Graph

composer require php-standard-library/graph

The Graph component provides immutable graph data structures and algorithms for working with directed and undirected graphs.

Graphs are fundamental data structures for modeling relationships and networks. This component supports directed and undirected graphs, weighted and unweighted edges, traversal (BFS, DFS), shortest path finding, topological sorting, and cycle detection. All operations are immutable and return new graph instances.

Design

The Graph component uses an adjacency list representation:

DirectedGraph<TNode, TWeight>: Directed graph with edges from node A to node B
UndirectedGraph<TNode, TWeight>: Undirected graph with bidirectional edges
Edge<TNode, TWeight>: Represents an edge with optional weight
Flexible node types: Nodes can be any type (objects, arrays, scalars, resources, etc.)

Usage

Building Graphs

use Psl\Graph;

// Directed graph
$graph = Graph\directed();
$graph = Graph\add_node($graph, 'A');
$graph = Graph\add_edge($graph, 'A', 'B');
$graph = Graph\add_edge($graph, 'B', 'C');

// Undirected graph (edges go in both directions)
$graph = Graph\undirected();
$graph = Graph\add_edge($graph, 'A', 'B'); // adds edges in both directions

// Weighted edges
$graph = Graph\directed();
$graph = Graph\add_edge($graph, 'A', 'B', 5);
$graph = Graph\add_edge($graph, 'A', 'C', 10);
$graph = Graph\add_edge($graph, 'B', 'C', 2);

Traversal

use Psl\Graph;

$graph = Graph\directed();
$graph = Graph\add_edge($graph, 'A', 'B');
$graph = Graph\add_edge($graph, 'A', 'C');
$graph = Graph\add_edge($graph, 'B', 'D');

Graph\bfs($graph, 'A'); // ['A', 'B', 'C', 'D'] -- breadth-first
Graph\dfs($graph, 'A'); // ['A', 'B', 'D', 'C'] -- depth-first

Shortest Path

For unweighted graphs, BFS is used.
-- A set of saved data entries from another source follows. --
(** So does [find_mig]. *)
Lemma find_mig_names dev : match find_mig dev available with
  | Some m => names_mig dev m
  | None => forall m, ~ names_mig dev m
  end.
Proof.
  unfold find_mig. fold (has_mig_prefix dev). set (by_uuid := if has_mig_prefix dev then _ else _).
  assert (match by_uuid with
    | Some m => names_mig dev m
    | None => has_mig_prefix dev = true -> Forall (fun m => mig_uuid_is dev m = false) (all_migs available)
    end) as Hu.
  { subst by_uuid. destruct (has_mig_prefix dev) eqn:Ep; [|done]. unfold match_mig_uuid.
    match goal with |- context [List.find ?q _] => replace (List.find q (all_migs available))
      with (List.find (mig_uuid_is dev) (all_migs available)) end.
    2:{ generalize (all_migs available). intros l. induction l as [|[i j] l IH]; cbn [List.find]; [done|]. by rewrite IH. }
    pose proof (find_first (mig_uuid_is dev) (all_migs available)) as Hf.
    destruct (List.find _ _) as [m|]; [|done]. destruct Hf as [k Hk]. by eapply mig_by_uuid. }
  destruct by_uuid as [m|]; [done|].
  assert (forall m, names_mig dev m -> exists i j, m = (i, j) /\ scan_mig_index dev = Some (Z.of_nat i, Z.of_nat j) /\
    (i, j) ∈ all_migs available) as Hindex.
  { intros m [k m' Hp Hf|i j _ Hs Hm]; [by edestruct @first_of_none; [|apply Hu]|]. eauto. }
  destruct (scan_mig_index dev) as [[i j]|] eqn:Es; [|by intros m (? & ? & _ & ? & _)%Hindex].
  destruct (scan_mig_index_nonneg _ _ _ Es) as [Hi Hj].
  destruct (Z.ltb_spec i (Z.of_nat (length available))) as [Hil|Hil].
  - destruct (available !! Z.to_nat i) as [g|] eqn:Eg; [|apply lookup_ge_None in Eg; lia].
    destruct (Z.ltb_spec j (Z.of_nat (length (mig_devices g)))) as [Hjl|Hjl].
    + apply mig_by_index; [done|by rewrite !Z2Nat.id|]. apply elem_of_all_migs. exists g. split; [done|lia].
    + intros m (i' & j' & -> & [= -> ->] & (g' & Hg & Hj')%elem_of_all_migs)%Hindex. rewrite Nat2Z.id in Eg. simplify_eq. lia.
  - intros m (i' & j' & -> & [= -> ->] & (g' & Hg%lookup_lt_Some & Hj')%elem_of_all_migs)%Hindex. lia.
Qed.
Lemma encode_entry :
  encode es = (enc_header (Z.of_nat (length es)) ++ enc_entries base es1) ++ entry_bytes f koff voff ++
              (enc_entries (koff + strlen k + strlen v + 2) es2 ++ enc_strings es).
Proof.
  unfold encode. fold base. unfold es at 2. rewrite enc_entries_app. fold koff.
  cbn [enc_entries]. fold voff. by rewrite <- !app_assoc.
Qed.

Let strings_start := enc_header (Z.of_nat (length es)) ++ enc_entries base es ++ enc_strings es1.

Lemma encode_key : encode es = strings_start ++ bytes_of k ++ 0 :: (bytes_of v ++ 0 :: enc_strings es2).
Proof.
  unfold encode, strings_start. fold base. unfold es at 3. rewrite enc_strings_app. cbn [enc_strings].
  by rewrite <- !app_assoc.
Qed.

Lemma encode_value :
  encode es = (strings_start ++ bytes_of k ++ [0]) ++ bytes_of v ++ 0 :: enc_strings es2.
Proof. rewrite encode_key, <- !app_assoc. done. Qed.

Lemma length_strings_start : Z.of_nat (length strings_start) = koff.
Proof.
  unfold strings_start. rewrite !length_app, length_enc_header, !Nat2Z.inj_add, length_enc_entries.
  unfold koff, base, sizeof_header_libc6. lia.
Qed.

Hypothesis Hwf : wf_entries es.

Lemma encode_bounds : 0 <= koff < 2 ^ 32 /\ 0 <= voff < 2 ^ 32 /\ - 2 ^ 31 <= f < 2 ^ 31 /\ c_string k /\ c_string v.
Proof.
  destruct Hwf as [Hlen Hall]. unfold es in Hall. apply Forall_app in Hall as [_ Hall].
  apply Forall_cons_1 in Hall as [(Hf & Hk & Hv) _].
  pose proof length_strings_start as Hs. rewrite encode_value in Hlen. clear Hwf.
  clearbody strings_start. rewrite !length_app in Hlen. cbn [length] in Hlen.
  pose proof (length_bytes_of k). pose proof (length_bytes_of v).
  pose proof (strlen_nonneg k). unfold voff. split_and!; try done; lia.
Qed.

Lemma read_encoded (path : string) :
  read_entry (mkLdcache path (encode es) 0) (Z.of_nat (length es1)) = Some (mkEntry f koff voff) /\
  rdstr (encode es) (0 + koff) = Some k /\ rdstr (encode es) (0 + voff) = Some v.
Proof.
  destruct encode_bounds as (H1 & H2 & H3 & H4 & H5). split_and!.
  - rewrite encode_entry. apply read_entry_at; [done..|].
    rewrite length_app, length_enc_header, Nat2Z.inj_add, length_enc_entries.
    unfold sizeof_header_libc6, sizeof_entry_libc6. lia.
  - rewrite encode_key, <- length_strings_start. by apply rdstr_app.
  - rewrite encode_value. replace (0 + voff) with (Z.of_nat (length (strings_start ++ bytes_of k ++ [0]))).
    { by apply rdstr_app. }
    rewrite !length_app, !Nat2Z.inj_add, length_strings_start, length_bytes_of. unfold voff. simpl. lia.
Qed.
End Encoded.

Lemma encode_header es :
  wf_entries es ->
  header_offset (encode es) = 0 /\ bytes_match (encode es) 0 MAGIC_LIBC6 = true /\
  bytes_match (encode es) (0 + strlen MAGIC_LIBC6) MAGIC_VERSION = true /\
  rd32 (encode es) (0 + offset_nlibs6) = Some (Z.of_nat (length es)) /\
  sizeof_header_libc6 <= Z.of_nat (length (encode es)).
Proof.
  intros [Hlen _]. unfold encode in *. set (n := Z.of_nat (length es)) in *.
  set (rest := enc_entries _ es ++ enc_strings es) in *.
  rewrite length_app, length_enc_header in Hlen.
  assert (0 <= n < 2 ^ 32) as Hn.
  { subst rest. rewrite length_app, !Nat2Z.inj_add, length_enc_entries in Hlen. fold n in Hlen.
    unfold sizeof_entry_libc6 in Hlen. lia. }
  set (tail := le32 n ++ le32 0 ++ replicate 20 0 ++ rest).
  assert (enc_header n ++ rest = bytes_of "glibc-ld.so" ++ bytes_of ".cache" ++ bytes_of MAGIC_VERSION ++ tail) as E5
    by (unfold tail, enc_header; by rewrite <- !app_assoc).
  assert (enc_header n ++ rest = bytes_of MAGIC_LIBC6 ++ bytes_of MAGIC_VERSION ++ tail) as E6
    by (unfold tail, enc_header; by rewrite <- !app_assoc).
  unfold header_offset, bytes_match. split_and!.
  - rewrite bool_decide_eq_false_2; [done|]. rewrite E5.
    intros H. pose proof (slice_app [] (bytes_of "glibc-ld.so") (bytes_of ".cache" ++ bytes_of MAGIC_VERSION ++ tail)) as H'.
    change (slice (bytes_of "glibc-ld.so" ++ bytes_of ".cache" ++ bytes_of MAGIC_VERSION ++ tail)
              0 (strlen MAGIC_LIBC5) = Some (bytes_of "glibc-ld.so")) in H'.
    rewrite H in H'. discriminate.
  - apply bool_decide_eq_true_2. rewrite E6. apply (slice_app [] (bytes_of MAGIC_LIBC6)).
  - apply bool_decide_eq_true_2. rewrite E6. apply (slice_app (bytes_of MAGIC_LIBC6) (bytes_of MAGIC_VERSION)).
  - rewrite E6. unfold tail. rewrite app_assoc.
    apply (rd32_app (bytes_of MAGIC_LIBC6 ++ bytes_of MAGIC_VERSION) (le32 0 ++ replicate 20 0 ++ rest) n Hn).
  - rewrite length_app, length_enc_header. unfold sizeof_header_libc6. lia.
Qed.

(** C39: reading back a cache written with the entries [es] gives exactly their
    number, and for each its flags, its name and its path. *)
Theorem ldcache_roundtrip (path : string) (es : list lib_entry) (i : nat) f k v :
  wf_entries es -> es !! i = Some (f, k, v) ->
  let ctx := mkLdcache path (encode es) (header_offset (encode es)) in
  rd32 (ld_map ctx) (ld_ptr ctx + offset_nlibs6) = Some (Z.of_nat (length es)) /\
  exists e, read_entry ctx (Z.of_nat i) = Some e /\ e_flags e = f /\
    rdstr (ld_map ctx) (ld_ptr ctx + e_key e) = Some k /\
    rdstr (ld_map ctx) (ld_ptr ctx + e_value e) = Some v.
Proof.
  intros Hwf Hi. destruct (encode_header es Hwf) as (-> & _ & _ & Hn & _). split; [exact Hn|].
  assert (es = take i es ++ (f, k, v) :: drop (S i) es) as E by by rewrite take_drop_middle.
  rewrite E in Hwf. pose proof (read_encoded _ _ _ _ _ Hwf path) as (H1 & H2 & H3).
  rewrite <- E, length_take_le in H1 by (apply lookup_lt_Some in Hi; lia). rewrite <- E in H2, H3.
  eexists. split; [exact H1|]. cbn [ld_map ld_ptr e_flags e_key e_value]. split_and!; [done|exact H2|exact H3].
Qed.

Definition demo_cache : list lib_entry :=
  [(769, "libdrm.so.2", "/usr/lib/libdrm.so.2"); (1, "libva.so.2", "/usr/lib32/libva.so.2")].

Lemma wf_demo_cache : wf_entries demo_cache.
Proof.
  split; [vm_compute; reflexivity|].
  repeat (apply Forall_cons_2; [split_and!; [vm_compute; congruence..|reflexivity|reflexivity]|]). constructor.
Defined.

Lemma ldcache_roundtrip_witness :
  exists e, read_entry (mkLdcache "/etc/ld.so.cache" (encode demo_cache) (header_offset (encode demo_cache))) 1 = Some e /\
    e_flags e = 1.
Proof.
  destruct (ldcache_roundtrip "/etc/ld.so.cache" demo_cache 1 1 "libva.so.2" "/usr/lib32/libva.so.2"
    wf_demo_cache eq_refl) as (_ & e & H1 & H2 & _).
  exists e. split; [exact H1|exact H2].
Defined.

(** ** Resolution *)

(** Every entry and its strings lie in the mapping. *)
Definition wf_map (ctx : ldcache) : Prop :=
  exists n, rd32 (ld_map ctx) (ld_ptr ctx + offset_nlibs6) = Some n /\
    forall i, 0 <= i < n -> exists e k v, read_entry ctx i = Some e /\
      rdstr (ld_map ctx) (ld_ptr ctx + e_key e) = Some k /\
      rdstr (ld_map ctx) (ld_ptr ctx + e_value e) = Some v.

Definition resolved_opt (o : option string) : Prop :=
  match o with Some p => resolved_path p | None => True end.

Section ResolveEns.
Variables (ctx : ldcache) (arch : Z) (root : string) (libs : list string) (select : select_fn).
Hypothesis Hroot : Ascii.eqb (first_char root) "/" = true.
Hypothesis Hsel : forall cur p, ensures (only [KLib; KRead]) no_stop (select root cur p) any.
For weighted graphs, Dijkstra's algorithm is used.

use Psl\Graph;

/** @var Graph\DirectedGraph<string, int> $graph */
$graph = Graph\directed();
$graph = Graph\add_edge($graph, 'NYC', 'Boston', 215);
$graph = Graph\add_edge($graph, 'NYC', 'Philadelphia', 95);
$graph = Graph\add_edge($graph, 'Philadelphia', 'Boston', 310);

$path = Graph\shortest_path($graph, 'NYC', 'Boston');
// ['NYC', 'Boston'] (cost: 215, shorter than via Philadelphia)

/**
 * For non-integer weights, use shortest_path_by with a converter
 *
 * @var Graph\DirectedGraph<string, float> $graph
 */
$graph = Graph\directed();
$graph = Graph\add_edge($graph, 'A', 'B', 1.5);
$graph = Graph\add_edge($graph, 'B', 'C', 2.3);
$path = Graph\shortest_path_by($graph, 'A', 'C', fn(float $w): int => (int) ($w * 1000));

Cycle Detection and Topological Sort

use Psl\Graph;

// Topological sort for DAGs (dependency ordering)
$graph = Graph\directed();
$graph = Graph\add_edge($graph, 'libc', 'gcc');
$graph = Graph\add_edge($graph, 'gcc', 'app');
$graph = Graph\add_edge($graph, 'libc', 'app');

$buildOrder = Graph\topological_sort($graph);
// ['libc', 'gcc', 'app']

// Cycle detection
$graph = Graph\directed();
$graph = Graph\add_edge($graph, 'A', 'B');
$graph = Graph\add_edge($graph, 'B', 'C');
$graph = Graph\add_edge($graph, 'C', 'A');

Graph\has_cycle($graph); // true

Object Nodes

Nodes can be any type, including objects:

use Psl\Graph;

class Task
{
    public function __construct(
        public readonly string $name,
        public readonly int $duration,
    ) {}
}

$graph = Graph\directed();
$compile = new Task('compile', 5);
$test = new Task('test', 3);
$deploy = new Task('deploy', 2);

$graph = Graph\add_edge($graph, $compile, $test);
$graph = Graph\add_edge($graph, $test, $deploy);

$executionOrder = Graph\topological_sort($graph);

// [$compile, $test, $deploy]

Use Cases

Dependency Resolution: Topological sort for build systems, package managers
Route Finding: Shortest path for navigation, network routing
Social Networks: Friend relationships, recommendations
State Machines: Transitions between states
Data Flow: Pipeline dependencies, task scheduling

See src/Psl/Graph/ for the full API.